Suitcases and Other Miscellaneous Demons

We arrive in Los Angeles with high hopes and a lot of luggage.  And inevitably as the trip progresses we seem to accumulate a vast variety of items in direct proportion to our impending departure; this increase of good goods is always in the back of our minds, which isn’t so good. Five weeks in the States twice a year to catch up with family is just a seductive taste of life back home for me that disappears far too quickly from our real lives.  One minute we’re there with seemingly endless days ahead of us and suddenly we’re out of time and in 26 rather miserable hours later we’ll return to our sweet, charmingly ramshackle wee farm cottage in the middle of the South Island of New Zealand.  It seems like it was only yesterday when we got to my sister’s house in Manhattan Beach and knocked on the front door at 7:30 in the morning, with sleepless eyes and haggard bodies that had been jostled and vibrated and screeched and roared and rumbled nonstop for 16 or so hours. But who’s counting?

And now that we’re getting emotionally prepared to go home to our actual residence, we’re attempting to deal with the endless array of high tech toys and clothes and soaps and hats and knicky-knacky thingies we picked up along the way that now must be smashed into obedience inside our four bags that look smaller somehow than the bags we arrived with. My husband purchased a laptop here and a tablet for his sister who is nice enough to wake up at 4 a.m. to drive us the last few kilometers of our journey so we can leave our car at her house. What a gal.  But now every little speck of suitcase real estate seems to be taken up with stuff.

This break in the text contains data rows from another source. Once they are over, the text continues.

(* ===== verification/PpuEncode.v ===== *)
(** * Encoded PPU instructions

    The words [ppu_instructions] builds decode to the instruction they name, with the operands
    given. *)

From Stdlib Require Import ZArith Lia Bool.
From stdpp Require Import base numbers list gmap.
From S2P Require Import Prelude BitField PpuOpcodes PpuDecode.
Import ppu_opcode_t.

Lemma extract_none I x : bf.extract I 0 x = 0.
Proof. apply Z.land_0_r. Qed.

(** A word with the fields of row [k]. *)
Lemma decode_as inst k r :
  rows !! k = Some r -> in_range 32 inst -> main inst = r_main r ->
  bf.extract (r_sh r) (r_width r) inst = r_value r ->
  table_decode inst = if Z.odd inst then r_rc r else r_ptr0 r.
Proof.
  intros Hk Hi Hm Hv. destruct (decode_row inst Hi) as [[Hno _]|(r' & Hr & Hm' & ->)].
  - destruct (Hno r (list_elem_of_lookup_2 _ _ _ Hk)). split; auto.
  - assert (r' = r) as ->; [|reflexivity].
    assert (r ∈ rows) as Hr' by (apply (list_elem_of_lookup_2 _ _ _ Hk)).
    apply (all_apart_unique rows (ppu_decode inst)); auto using rows_apart, row_width;
      apply hits_matches; auto using row_width. split; auto.
Qed.

(** [store b 0] of a bit. *)
Lemma odd_store0 v x : Z.odd (bf.store 0 1 (Z.b2z v) x) = v.
Proof.
  rewrite <- Z.bit0_odd. pose proof (bf.extract_store 0 1 (Z.b2z v) x ltac:(lia) ltac:(lia)) as E.
  apply (f_equal (fun z => Z.testbit z 0)) in E. rewrite bf.testbit_extract, testbit_wrap in E by lia. cbn [Z.add] in E.
  destruct v; exact E.
Qed.

Ltac word_fields :=
  unfold main, rd, rs, ra, rb, simm16, uimm16, bo, bi, ds, bt14, bt24, aa, lk, spr, crfd, l10, rc, frd, frs, vd, vs, ppu_bf, ppu_bf_s;
  cbn [Z.sub Z.add Z.opp Z.pos_sub Pos.pred_double Pos.succ Pos.add Pos.add_carry Z.succ_double Z.pred_double Z.double].
Ltac word_decodes k :=
  match goal with |- table_decode ?w = _ =>
    let r := eval vm_compute in (rows !! k) in
    match r with Some ?r =>
      rewrite (decode_as w k r);
      [ cbn [r_ptr0 r_rc]; rewrite ?odd_store0; try (destruct (Z.odd _)); repeat case_match; reflexivity
      | vm_compute; reflexivity
      | op_range
      | cbn [r_main]; word_fields; op_fields; reflexivity
      | cbn [r_sh r_width r_value]; rewrite ?extract_none; op_fields; reflexivity ]
    end
  end.

Ltac word_end :=
  repeat (rewrite extract_store_small by (lia || apply b2z_range) || rewrite bf.extract_store_other by lia);
  rewrite ?Z.shiftl_mul_pow2 by lia; repeat split; auto; lia.

Section Encoders.
Import ppu_instructions.
Context (t a b : Z) (Ht : in_range 5 t) (Ha : in_range 5 a) (Hb : in_range 5 b).

Definition simm_ok (i : Z) : Prop := - 2 ^ 15 <= i < 2 ^ 15.

Lemma ADDI_word i :
  simm_ok i -> table_decode (ADDI t a i) = Fn Name.ADDI false false /\ rd (ADDI t a i) = t /\ ra (ADDI t a i) = a /\ simm16 (ADDI t a i) = i.
Proof.
  intros H0. unfold simm_ok in *. unfold ADDI, set_simm16, set_ra, set_rd.
  split; [word_decodes 8%nat|]. word_fields. op_fields. word_end.
Qed.

Lemma ADDIS_word i :
  simm_ok i -> table_decode (ADDIS t a i) = Fn Name.ADDIS false false /\ rd (ADDIS t a i) = t /\ ra (ADDIS t a i) = a /\ simm16 (ADDIS t a i) = i.
Proof.
  intros H0. unfold simm_ok in *. unfold ADDIS, set_simm16, set_ra, set_rd.
  split; [word_decodes 9%nat|]. word_fields. op_fields. word_end.
Qed.

Lemma XORIS_word i :
  simm_ok i -> table_decode (XORIS t a i) = Fn Name.XORIS false false /\ rd (XORIS t a i) = t /\ ra (XORIS t a i) = a /\ simm16 (XORIS t a i) = i.
Proof.
  intros H0. unfold simm_ok in *. unfold XORIS, set_simm16, set_ra, set_rd.
  split; [word_decodes 19%nat|]. word_fields. op_fields. word_end.
Qed.

Lemma LWZ_word i :
  simm_ok i -> table_decode (LWZ t a i) = Fn Name.LWZ false false /\ rd (LWZ t a i) = t /\ ra (LWZ t a i) = a /\ simm16 (LWZ t a i) = i.
Proof.
  intros H0. unfold simm_ok in *. unfold LWZ, set_simm16, set_ra, set_rd.
  split; [word_decodes 22%nat|]. word_fields. op_fields. word_end.
Qed.

Lemma STW_word i :
  simm_ok i -> table_decode (STW t a i) = Fn Name.STW false false /\ rd (STW t a i) = t /\ ra (STW t a i) = a /\ simm16 (STW t a i) = i.
Proof.
  intros H0. unfold simm_ok in *. unfold STW, set_simm16, set_ra, set_rd.
  split; [word_decodes 26%nat|]. word_fields. op_fields. word_end.
Qed.

Lemma ORI_word i :
  in_range 16 i -> table_decode (ORI t a i) = Fn Name.ORI false false /\ rd (ORI t a i) = t /\ ra (ORI t a i) = a /\ uimm16 (ORI t a i) = i.
Proof.
  intros H0. unfold ORI, set_uimm16, set_ra, set_rd.
  split; [word_decodes 16%nat|]. word_fields. op_fields. word_end.
Qed.

Lemma ORIS_word i :
  in_range 16 i -> table_decode (ORIS t a i) = Fn Name.ORIS false false /\ rd (ORIS t a i) = t /\ ra (ORIS t a i) = a /\ uimm16 (ORIS t a i) = i.
Proof.
  intros H0. unfold ORIS, set_uimm16, set_ra, set_rd.
  split; [word_decodes 17%nat|]. word_fields. op_fields. word_end.
Qed.

Lemma STFD_word i :
  simm_ok i -> table_decode (STFD t a i) = Fn Name.STFD false false /\ frs (STFD t a i) = t /\ ra (STFD t a i) = a /\ simm16 (STFD t a i) = i.
Proof.
  intros H0. unfold simm_ok in *. unfold STFD, set_simm16, set_ra, set_frs.
  split; [word_decodes 44%nat|]. word_fields. op_fields. word_end.
Qed.

Lemma LFD_word i :
  simm_ok i -> table_decode (LFD t a i) = Fn Name.LFD false false /\ frd (LFD t a i) = t /\ ra (LFD t a i) = a /\ simm16 (LFD t a i) = i.
Proof.
  intros H0. unfold simm_ok in *. unfold LFD, set_simm16, set_ra, set_frd.
  split; [word_decodes 40%nat|]. word_fields. op_fields. word_end.
Qed.

Lemma STVX_word :
  table_decode (STVX t a b) = Fn Name.STVX false false /\ vs (STVX t a b) = t /\ ra (STVX t a b) = a /\ rb (STVX t a b) = b.
Proof.
  unfold STVX, set_rb, set_ra, set_vs.
  split; [word_decodes 284%nat|]. word_fields. op_fields. word_end.
Qed.

Lemma LVX_word :
  table_decode (LVX t a b) = Fn Name.LVX false false /\ vd (LVX t a b) = t /\ ra (LVX t a b) = a /\ rb (LVX t a b) = b.
Proof.
  unfold LVX, set_rb, set_ra, set_vd.
  split; [word_decodes 260%nat|]. word_fields. op_fields. word_end.
Qed.

Lemma OR_word (c : bool) :
  table_decode (OR t a b c) = Fn Name.OR false c /\ ra (OR t a b c) = t /\ rs (OR t a b c) = a /\ rb (OR t a b c) = b.
Proof.
  unfold OR, set_rc, set_rb, set_ra, set_rs.
  split; [word_decodes 316%nat|]. word_fields. op_fields. word_end.
Qed.

Lemma STD_word i :
  - 2 ^ 13 <= i < 2 ^ 13 -> table_decode (STD t a (4 * i)) = Fn Name.STD false false /\ rs (STD t a (4 * i)) = t /\ ra (STD t a (4 * i)) = a /\ ds (STD t a (4 * i)) = i.
Proof.
  intros H0. unfold STD. rewrite (Z.mul_comm 4 i), Z.quot_mul by lia. unfold set_ds, set_ra, set_rs.
  split; [word_decodes 384%nat|]. word_fields. op_fields. word_end.
Qed.

Lemma STDU_word i :
  - 2 ^ 13 <= i < 2 ^ 13 -> table_decode (STDU t a (4 * i)) = Fn Name.STDU false false /\ rs (STDU t a (4 * i)) = t /\ ra (STDU t a (4 * i)) = a /\ ds (STDU t a (4 * i)) = i.
Proof.
  intros H0. unfold STDU. rewrite (Z.mul_comm 4 i), Z.quot_mul by lia. unfold set_ds, set_ra, set_rs.
  split; [word_decodes 385%nat|]. word_fields. op_fields. word_end.
Qed.

Lemma LD_word i :
  - 2 ^ 13 <= i < 2 ^ 13 -> table_decode (LD t a (4 * i)) = Fn Name.LD false false /\ rd (LD t a (4 * i)) = t /\ ra (LD t a (4 * i)) = a /\ ds (LD t a (4 * i)) = i.
Proof.
  intros H0. unfold LD. rewrite (Z.mul_comm 4 i), Z.quot_mul by lia. unfold set_ds, set_ra, set_rd.
  split; [word_decodes 371%nat|]. word_fields. op_fields. word_end.
Qed.

Lemma LDU_word i :
  - 2 ^ 13 <= i < 2 ^ 13 -> table_decode (LDU t a (4 * i)) = Fn Name.LDU false false /\ rd (LDU t a (4 * i)) = t /\ ra (LDU t a (4 * i)) = a /\ ds (LDU t a (4 * i)) = i.
Proof.
  intros H0. unfold LDU. rewrite (Z.mul_comm 4 i), Z.quot_mul by lia. unfold set_ds, set_ra, set_rd.
  split; [word_decodes 372%nat|]. word_fields. op_fields. word_end.
Qed.

Lemma CMPI_word c l i :
  in_range 3 c -> in_range 1 l -> in_range 16 i -> table_decode (CMPI c l a i) = Fn Name.CMPI false false /\ crfd (CMPI c l a i) = c /\ l10 (CMPI c l a i) = l /\ ra (CMPI c l a i) = a /\ uimm16 (CMPI c l a i) = i.
Proof.
  intros H0 H1 H2. unfold CMPI, set_uimm16, set_ra, set_l10, set_crfd.
  split; [word_decodes 5%nat|]. word_fields. op_fields. word_end.
Qed.

Lemma CMPLI_word c l i :
  in_range 3 c -> in_range 1 l -> in_range 16 i -> table_decode (CMPLI c l a i) = Fn Name.CMPLI false false /\ crfd (CMPLI c l a i) = c /\ l10 (CMPLI c l a i) = l /\ ra (CMPLI c l a i) = a /\ uimm16 (CMPLI c l a i) = i.
Proof.
  intros H0 H1 H2. unfold CMPLI, set_uimm16, set_ra, set_l10, set_crfd.
  split; [word_decodes 4%nat|]. word_fields. op_fields. word_end.
Qed.

Lemma MFSPR_word n :
  in_range 10 n -> table_decode (MFSPR t n) = Fn Name.MFSPR false false /\ rd (MFSPR t n) = t /\ spr (MFSPR t n) = n.
Proof.
  intros H0. unfold MFSPR, set_spr, set_rd.
  split; [word_decodes 303%nat|]. word_fields. op_fields. word_end.
Qed.

Lemma MTSPR_word n :
  in_range 10 n -> table_decode (MTSPR n t) = Fn Name.MTSPR false false /\ rs (MTSPR n t) = t /\ spr (MTSPR n t) = n.
Proof.
  intros H0. unfold MTSPR, set_spr, set_rs.
  split; [word_decodes 321%nat|]. word_fields. op_fields. word_end.
Qed.

Lemma BC_word i (x y : bool) :
  - 2 ^ 13 <= i < 2 ^ 13 -> table_decode (BC t a (4 * i) x y) = Fn Name.BC false false /\ bo (BC t a (4 * i) x y) = t /\ bi (BC t a (4 * i) x y) = a /\ bt14 (BC t a (4 * i) x y) = 4 * i /\ aa (BC t a (4 * i) x y) = Z.b2z x /\ lk (BC t a (4 * i) x y) = Z.b2z y.
Proof.
  intros H0. unfold BC. rewrite (Z.mul_comm 4 i), Z.quot_mul by lia. unfold set_lk, set_aa, set_ds, set_bi, set_bo.
  split; [word_decodes 10%nat|]. word_fields. op_fields. word_end.
Qed.

Lemma BCLR_word h (y : bool) :
  in_range 2 h -> table_decode (BCLR t a h y) = Fn Name.BCLR false false /\ bo (BCLR t a h y) = t /\ bi (BCLR t a h y) = a /\ lk (BCLR t a h y) = Z.b2z y.
Proof.
  intros H0. unfold BCLR, set_lk, set_bh, set_bi, set_bo.
  split; [word_decodes 204%nat|]. word_fields. op_fields. word_end.
Qed.

Lemma BCCTR_word h (y : bool) :
  in_range 2 h -> table_decode (BCCTR t a h y) = Fn Name.BCCTR false false /\ bo (BCCTR t a h y) = t /\ bi (BCCTR t a h y) = a /\ lk (BCCTR t a h y) = Z.b2z y.
Proof.
  intros H0. unfold BCCTR, set_lk, set_bh, set_bi, set_bo.
  split; [word_decodes 214%nat|]. word_fields. op_fields. word_end.
Qed.
End Encoders.

(** [extrdi x, y, n, b] is [rldicl x, y, b + n, 64 - n], which leaves n bits; the word of
    [EXTRDI] has 64 - b in its place: 8 bits at bit 16 come out as 16 bits. *)
Lemma extrdi_wrong :
  let w := ppu_instructions.EXTRDI 3 4 8 16 in
  sh64 w = 16 + 8 /\ mbe64 w = 64 - 16 /\ mbe64 w <> 64 - 8.
Proof. vm_compute. repeat split. discriminate. Qed.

“But really,” I mutter to myself as I cringe at the task ahead. All this to-ing and fro-ing is worth all the trouble as I tape all of my face cream and hair care containers shut.  This particular morning of our second to last day I recall my mate’s typical admonition. “Don’t bring too much, this trip. You don’t really need three bags, do you?” My reply is always the same boring information, but important just the same. “Yes, John I do. And as you very well know or should know we are each allocated two checked bags whether or not you can fit all your minimal gear into a large ski bag. And as you are also aware at the end of the trip you will be putting some of your purchases into my third case, which is actually your second case rather than spend our life savings on shipping our surplus home,” I retort with an air of authority and smug satisfaction knowing that at the very least we’ll buy a few pair of jeans for our youngest son and whatever suits my fancy in retail paradise. Most of my relatives are in and around LA so I’m immersed in get-togethers with my two sons and their sons, two baby boys now along with a 19-year old grandson and my two doting sisters and their collective brood. So all up the minor sacrifices we make shooting over here in gigantic airplanes lugging our array of suitcases, backpacks and carry-ons pales in comparison to the time we spend with family.

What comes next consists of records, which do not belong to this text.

Lemma lane_pairs_s8 a j : 0 <= j < 8 -> slane 16 j (vpaddlq_s 8 a) = slane 8 (2 * j) a + slane 8 (2 * j + 1) a.
Proof.
  intros Hj. unfold slane at 1, vpaddlq_s. change (nlanes (2 * 8)) with 8%nat. change (2 * 8) with 16.
  rewrite lane_build by lia. pose proof (slane_range 8 (2 * j) a ltac:(lia)) as H1. pose proof (slane_range 8 (2 * j + 1) a ltac:(lia)) as H2.
  cbn in H1, H2. rewrite sint_wrap, sint_small by (cbn; lia). reflexivity.
Qed.
Lemma lane_pairs_u8 a j : 0 <= j < 8 -> lane 16 j (vpaddlq_u 8 a) = lane 8 (2 * j) a + lane 8 (2 * j + 1) a.
Proof.
  intros Hj. unfold vpaddlq_u. change (nlanes (2 * 8)) with 8%nat. change (2 * 8) with 16.
  rewrite lane_build by lia. pose proof (lane_range 8 (2 * j) a ltac:(lia)) as H1. pose proof (lane_range 8 (2 * j + 1) a ltac:(lia)) as H2.
  unfold in_range in *. cbn in H1, H2. apply wrap_small. unfold in_range. cbn. lia.
Qed.

Lemma lane_hadds8x4 a c i : 0 <= i < 4 -> lane 32 i (gv_hadds8x4 a c) = u32 (slane 32 i c + sum_s8 a i).
Proof.
  intros Hi. unfold gv_hadds8x4, vaddq. rewrite lane_map2 by exact Hi. unfold vpaddlq_s at 1.
  change (nlanes (2 * 16)) with 4%nat. change (2 * 16) with 32. rewrite lane_build, !lane_pairs_s8 by lia.
  rewrite wrap_add_l, <- (wrap_add_r 32 _ (lane 32 i c)), <- (wrap_slane 32 i c), wrap_wrap, wrap_add_r by lia.
  f_equal. unfold sum_s8. replace (2 * (2 * i)) with (4 * i) by lia. replace (2 * (2 * i + 1)) with (4 * i + 2) by lia.
  replace (4 * i + 2 + 1) with (4 * i + 3) by lia. lia.
Qed.
Lemma lane_haddu8x4 a i : 0 <= i < 4 -> lane 32 i (gv_haddu8x4 a) = sum_u8 a i.
Proof.
  intros Hi. unfold gv_haddu8x4. unfold vpaddlq_u at 1.
  change (nlanes (2 * 16)) with 4%nat. change (2 * 16) with 32. rewrite lane_build, !lane_pairs_u8 by lia.
  replace (2 * (2 * i)) with (4 * i) by lia. replace (2 * (2 * i + 1)) with (4 * i + 2) by lia.
  replace (4 * i + 2 + 1) with (4 * i + 3) by lia. rewrite wrap_small; [unfold sum_u8; lia|].
  pose proof (sum_u8_range a i) as Hr. unfold sum_u8 in Hr. unfold in_range. cbn. lia.
Qed.
Lemma lane_hadds16x2 a c i :
  0 <= i < 4 -> lane 32 i (gv_hadds16x2 a c) = u32 (slane 32 i c + (slane 16 (2 * i) a + slane 16 (2 * i + 1) a)).
Proof.
  intros Hi. unfold gv_hadds16x2, vaddq. rewrite lane_map2 by exact Hi. unfold vpaddlq_s.
  change (nlanes (2 * 16)) with 4%nat. change (2 * 16) with 32. rewrite lane_build by lia.
  rewrite wrap_add_l, <- (wrap_add_r 32 _ (lane 32 i c)), <- (wrap_slane 32 i c), wrap_wrap, wrap_add_r by lia. f_equal. lia.
Qed.

(** The products with one. *)
Lemma lane_unit_products (half : Z -> Z) k a j :
  (forall x t, 0 <= t < 8 -> lane 8 t (half x) = lane 8 (k + t) x) -> 0 <= k + j < 16 -> 0 <= j < 8 ->
  slane 16 j (vmulq 16 (vmovl_u 8 (half (gv_bcst8 1))) (vmovl_s 8 (half a))) = slane 8 (k + j) a.
Proof.
  intros Hh Hk Hj. unfold slane at 1, vmulq. rewrite lane_map2 by exact Hj. unfold vmovl_u, vmovl_s.
  change (nlanes (2 * 8)) with 8%nat. change (2 * 8) with 16. rewrite !lane_build by lia. unfold slane.
  rewrite !Hh by exact Hj. unfold gv_bcst8, vdupq_n. rewrite lane_splat by (exact Hk). change (u16 (u8 1)) with 1.
  rewrite Z.mul_1_l, wrap_wrap, sint_wrap by lia. pose proof (slane_range 8 (k + j) a ltac:(lia)) as Hr. unfold slane in Hr. cbn in Hr.
  apply sint_small; cbn; lia.
Qed.
Lemma lane_dot_units a i : 0 <= i < 4 -> lane 32 i (dot_u8s8 (gv_bcst8 1) a) = u32 (sum_s8 a i).
Proof.
  intros Hi. unfold dot_u8s8. cbv zeta. unfold vaddq. rewrite lane_map2 by exact Hi.
  set (l := vpaddlq_s 16 (vmulq 16 (vmovl_u 8 (vget_low _)) _)). set (h := vpaddlq_s 16 (vmulq 16 (vmovl_u 8 (vget_high _)) _)).
  assert (forall j, 0 <= j < 4 -> lane 32 j l = u32 (slane 8 (2 * j) a + slane 8 (2 * j + 1) a)) as Hl.
  { intros j Hj. unfold l, vpaddlq_s. change (nlanes (2 * 16)) with 4%nat. change (2 * 16) with 32. rewrite lane_build by lia.
    rewrite !(lane_unit_products vget_low 0) by (lia || (intros; rewrite (lane_vget_low 8 8) by lia; reflexivity)). reflexivity. }
  assert (forall j, 0 <= j < 4 -> lane 32 j h = u32 (slane 8 (8 + 2 * j) a + slane 8 (8 + (2 * j + 1)) a)) as Hh.
  { intros j Hj. unfold h, vpaddlq_s. change (nlanes (2 * 16)) with 4%nat. change (2 * 16) with 32. rewrite lane_build by lia.
    rewrite !(lane_unit_products vget_high 8) by (lia || (intros; rewrite (lane_vget_high 8 8) by lia; reflexivity)). reflexivity. }
  clearbody l h. unfold vuzp1q, vuzp2q, unzip, sum_s8. change (nlanes 32) with 4%nat. rewrite !lane_build by lia.
  cbv zeta. by_index i; indices; rewrite ?Hl, ?Hh, !wrap_wrap, wrap_add_both by lia; f_equal; indices; lia.
Qed.

(** ** Unsigned sums of products *)

Definition dotu16 (a b i : Z) : Z := lane 16 (2 * i) a * lane 16 (2 * i) b + lane 16 (2 * i + 1) a * lane 16 (2 * i + 1) b.

Lemma lor_full x : in_range 32 x -> Z.lor x (u32 (-1)) = u32 (-1).
Proof. intros Hx. rewrite <- (wrap_small 32 x Hx). change (u32 (-1)) with (Z.ones 32). bits. Qed.

(** Two additions with saturation by masks of ones. *)
Lemma masked_add_sat m1 m2 c :
  in_range 32 m1 -> in_range 32 m2 -> in_range 32 c ->
  let s1 := u32 (m1 + m2) in let x1 := u32 (mask_of (s1 <? m1)) in
  let s2 := Z.lor (u32 (s1 + c)) x1 in let x2 := u32 (mask_of (s2 <? s1)) in
  Z.lor s2 x2 = u32 (usat 32 (c + (m1 + m2))) /\ (Z.lor x1 x2 = 0 <-> usat 32 (c + (m1 + m2)) = c + (m1 + m2)).
Proof.
  intros H1 H2 Hc s1 x1 s2 x2. unfold in_range in *. rewrite usat_fits by lia.
  destruct (Z.lt_ge_cases (m1 + m2) (2 ^ 32)) as [Hs|Hs].
  - assert (s1 = m1 + m2) as E1 by (apply wrap_small; unfold in_range; lia).
    assert (x1 = 0) as X1 by (unfold x1; destruct (Z.ltb_spec s1 m1); [lia|reflexivity]).
    assert (s2 = u32 (s1 + c)) as E2 by (unfold s2; rewrite X1; apply Z.lor_0_r). rewrite X1, Z.lor_0_l.
    destruct (Z.lt_ge_cases (c + (m1 + m2)) (2 ^ 32)) as [Ht|Ht].
    + rewrite wrap_small in E2 by (unfold in_range; lia). unfold x2. destruct (Z.ltb_spec s2 s1); [lia|].
      change (u32 (mask_of false)) with 0. rewrite Z.lor_0_r, (proj2 (usat_fits 32 _ ltac:(lia))), wrap_small by (unfold in_range; lia). lia.
    + assert (u32 (s1 + c) = s1 + c - 2 ^ 32) as E by (symmetry; apply (Z.mod_unique _ _ 1); lia).
      unfold x2. destruct (Z.ltb_spec s2 s1); [|lia]. change (mask_of true) with (-1).
      rewrite lor_full by (unfold in_range; lia). split; [unfold usat; replace (Z.max _ _) with (2 ^ 32 - 1) by lia; reflexivity|].
      change (u32 (-1)) with (2 ^ 32 - 1). lia.
  - assert (s1 = m1 + m2 - 2 ^ 32) as E1 by (symmetry; apply (Z.mod_unique _ _ 1); lia).
    assert (x1 = u32 (-1)) as X1 by (unfold x1; destruct (Z.ltb_spec s1 m1); [reflexivity|lia]).
    assert (s2 = u32 (-1)) as E2 by (unfold s2; rewrite X1; apply lor_full, wrap_range; lia).
    assert (x2 = 0) as X2 by (unfold x2; rewrite E2; change (u32 (-1)) with (2 ^ 32 - 1); destruct (Z.ltb_spec (2 ^ 32 - 1) s1); [lia|reflexivity]).
    rewrite E2, X1, X2, !Z.lor_0_r. split; [unfold usat; replace (Z.max _ _) with (2 ^ 32 - 1) by lia; reflexivity|].
    change (u32 (-1)) with (2 ^ 32 - 1). lia.
Qed.

(** ** High multiply-adds *)

(** [P] is the exact product part; only [2^15], of two times [-2^15], does not fit. *)
Lemma high_muladd_element P c :
  - 2 ^ 15 <= P <= 2 ^ 15 -> - 2 ^ 15 <= c < 2 ^ 15 ->
  let x := u16 (mask_of (P =? 2 ^ 15)) in let f := u16 (mask_of (c <? 0)) in
  let r := u16 (u16 (ssat 16 (ssat 16 P + c)) - Z.land x f) in
  r = u16 (ssat 16 (c + P)) /\
  (Z.lor (Z.ldiff x f) (Z.ldiff (Z.lxor (u16 (ssat 16 P + c)) r) x) = 0 <-> ssat 16 (c + P) = c + P).
Proof.
  intros HP Hc x f r. rewrite Z.lor_eq_0_iff, ssat_fits by lia. change (2 ^ (16 - 1)) with (2 ^ 15).
  destruct (Z.eqb_spec P (2 ^ 15)) as [-> | Hne].
  - change (ssat 16 (2 ^ 15)) with (2 ^ 15 - 1) in *. change x with (Z.ones 16) in *.
    assert (forall y, in_range 16 y -> Z.ldiff y (Z.ones 16) = 0) as Hd by (intros y Hy; rewrite <- (wrap_small 16 y Hy); bits).
    rewrite (Hd (Z.lxor _ r)) by (apply lxor_range; apply wrap_range || lia; lia).
    destruct (Z.ltb_spec c 0).
    + change f with (Z.ones 16) in *. rewrite (proj2 (ssat_fits 16 (c + 2 ^ 15) ltac:(lia))), Hd by (apply ones_range || cbn; lia).
      split; [|lia]. unfold r. change (Z.land (Z.ones 16) (Z.ones 16)) with (2 ^ 16 - 1).
      rewrite (proj2 (ssat_fits 16 (2 ^ 15 - 1 + c) ltac:(lia))), wrap_sub_l by (cbn; lia).
      replace (2 ^ 15 - 1 + c - (2 ^ 16 - 1)) with (c + 2 ^ 15 + (-1) * 2 ^ 16) by lia. unfold wrap. apply Z.mod_add. lia.
    + change f with 0 in *. unfold r. rewrite Z.land_0_r, Z.sub_0_r, wrap_wrap, Z.ldiff_0_r by lia. split; [f_equal; unfold ssat; change (16 - 1) with 15; lia|].
      change (Z.ones 16) with 65535. lia.
  - change x with 0 in *. unfold r. rewrite Z.land_0_l, Z.sub_0_r, wrap_wrap, Z.ldiff_0_l, Z.ldiff_0_r, Z.lxor_eq_0_iff by lia.
    rewrite (proj2 (ssat_fits 16 P ltac:(lia))), (Z.add_comm P) by (cbn; lia). split; [reflexivity|].
    rewrite <- (ssat_fits 16 (c + P)) by lia. split; [|intros ->; auto].
    intros [_ E]. symmetry in E. apply wrap_ssat_eq in E; [exact E|lia|lia].
Qed.

(** ** Handlers *)

Section Sums.
Context (cfg : ppu_config).

Lemma clamps_lanes w clamp F op s r x `{LaneWidth w} :
  wf s -> in_range 128 r -> in_range 128 x ->
  (forall i, 0 <= i < Z.of_nat (nlanes w) -> lane w i r = wrap w (clamp (F i)) /\ (lane w i x = 0 <-> clamp (F i) = F i)) ->
  clamps cfg w clamp F op s (set_vr (vd op) r (add_sat cfg x s)).
Proof.
  intros Hs Hr Hx Hl. apply clamps_intro; [assumption|exact Hs|exact Hx| |].
  - apply (build_eq w); [exact Hr|]. intros i Hi. apply (Hl i Hi).
  - rewrite (vec_zero w) by exact Hx. split; intros E i Hi; apply (Hl i Hi); auto.
Qed.

(** Two elements agree when their difference fits the width. *)
Lemma xor_lanes32 F r t :
  (forall i, 0 <= i < 4 -> lane 32 i r = u32 (ssat 32 (F i))) -> (forall i, 0 <= i < 4 -> lane 32 i t = u32 (F i)) ->
  (forall i, - 2 ^ 32 <= F i < 2 ^ 32) ->
  forall i, 0 <= i < 4 -> lane 32 i r = u32 (ssat 32 (F i)) /\ (lane 32 i (gv_xor32 t r) = 0 <-> ssat 32 (F i) = F i).
Proof.
  intros Hr Ht HF i Hi. split; [auto|]. unfold gv_xor32, veorq. rewrite lane_lxor, Z.lxor_eq_0_iff, Hr, Ht by lia.
  split; [|intros ->; reflexivity]. intros E. apply wrap_ssat_eq; [lia|apply HF|auto].
Qed.

Lemma dots_s16x2_range a b c : in_range 128 c -> in_range 128 (gv_dots_s16x2 a b c).
Proof. intros. gv_range; assumption. Qed.

Lemma VMSUMSHS_clamps op s :
  wf s -> let A := get_vr s (va op) in let B := get_vr s (vb op) in let C := get_vr s (vc op) in
  clamps cfg 32 (ssat 32) (fun i => slane 32 i C + dot16 A B i) op s (VMSUMSHS cfg op s).
Proof.
  intros Hs A B C. unfold VMSUMSHS. cbv zeta. fold A B C.
  assert (in_range 128 (gv_dots_s16x2 A B C)) as Hr by (apply dots_s16x2_range, get_vr_range, Hs).
  assert (in_range 128 (gv_dots16x2_acc A B C)) as Ht by apply map2_range.
  apply clamps_lanes; [typeclasses eauto|exact Hs|exact Hr|apply lxor128_range; assumption|].
  change (Z.of_nat (nlanes 32)) with 4. apply xor_lanes32.
  - intros i Hi. apply lane_dots_s16x2. exact Hi.
  - intros i Hi. unfold gv_dots16x2_acc, gv_add32, mm_add_epi32. rewrite lane_map2 by exact Hi.
    rewrite lane_dots16x2, wrap_add_r, <- (wrap_slane 32 i C), wrap_add_l by lia. reflexivity.
  - intros i. pose proof (dot16_range A B i). pose proof (slane_range 32 i C ltac:(lia)) as Hc. cbn in Hc. lia.
Qed.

That said, I’ll probably never master the art of packing. I know our suitcases look quite ordinary but they make me take the dumbest things I either never wear or never use. It’s really all their fault. They trip me up on every trip even though I’m definitely improving in my ruthless paring down attempts. Somehow I just feel most comfortable taking more than I’ll ever need and still there’s always something I didn’t take that I should have stowed in the bags. However, on this trip I never wore the four sunhats or the three baseball caps or the few extra belts or the flats or half the outfits I brought with matching handbags that I also ignored.

Go figure. At least I somehow survive the endless turbulence over the ocean and especially over the equator. So what if the room spins and hums for a couple of days after I land? It’s all worth it. My family means everything to me. But maybe I can take a few less things next time…but it’ll be winter and I’ll need more layers. Get the picture?

PS We haven’t been back to the States since this was written a few years ago, but we’re definitely planning a trip soon. We have so much catching up to do, in two states now, with a new baby boy to meet, my first great grandson and my other young grandsons to get to know again. We’ll be staying at many different houses and I hope that we can squeeze all these visits into 5 weeks. The photos show what we came home to and no matter how desperately sad I feel to leave them all, New Zealand is our home.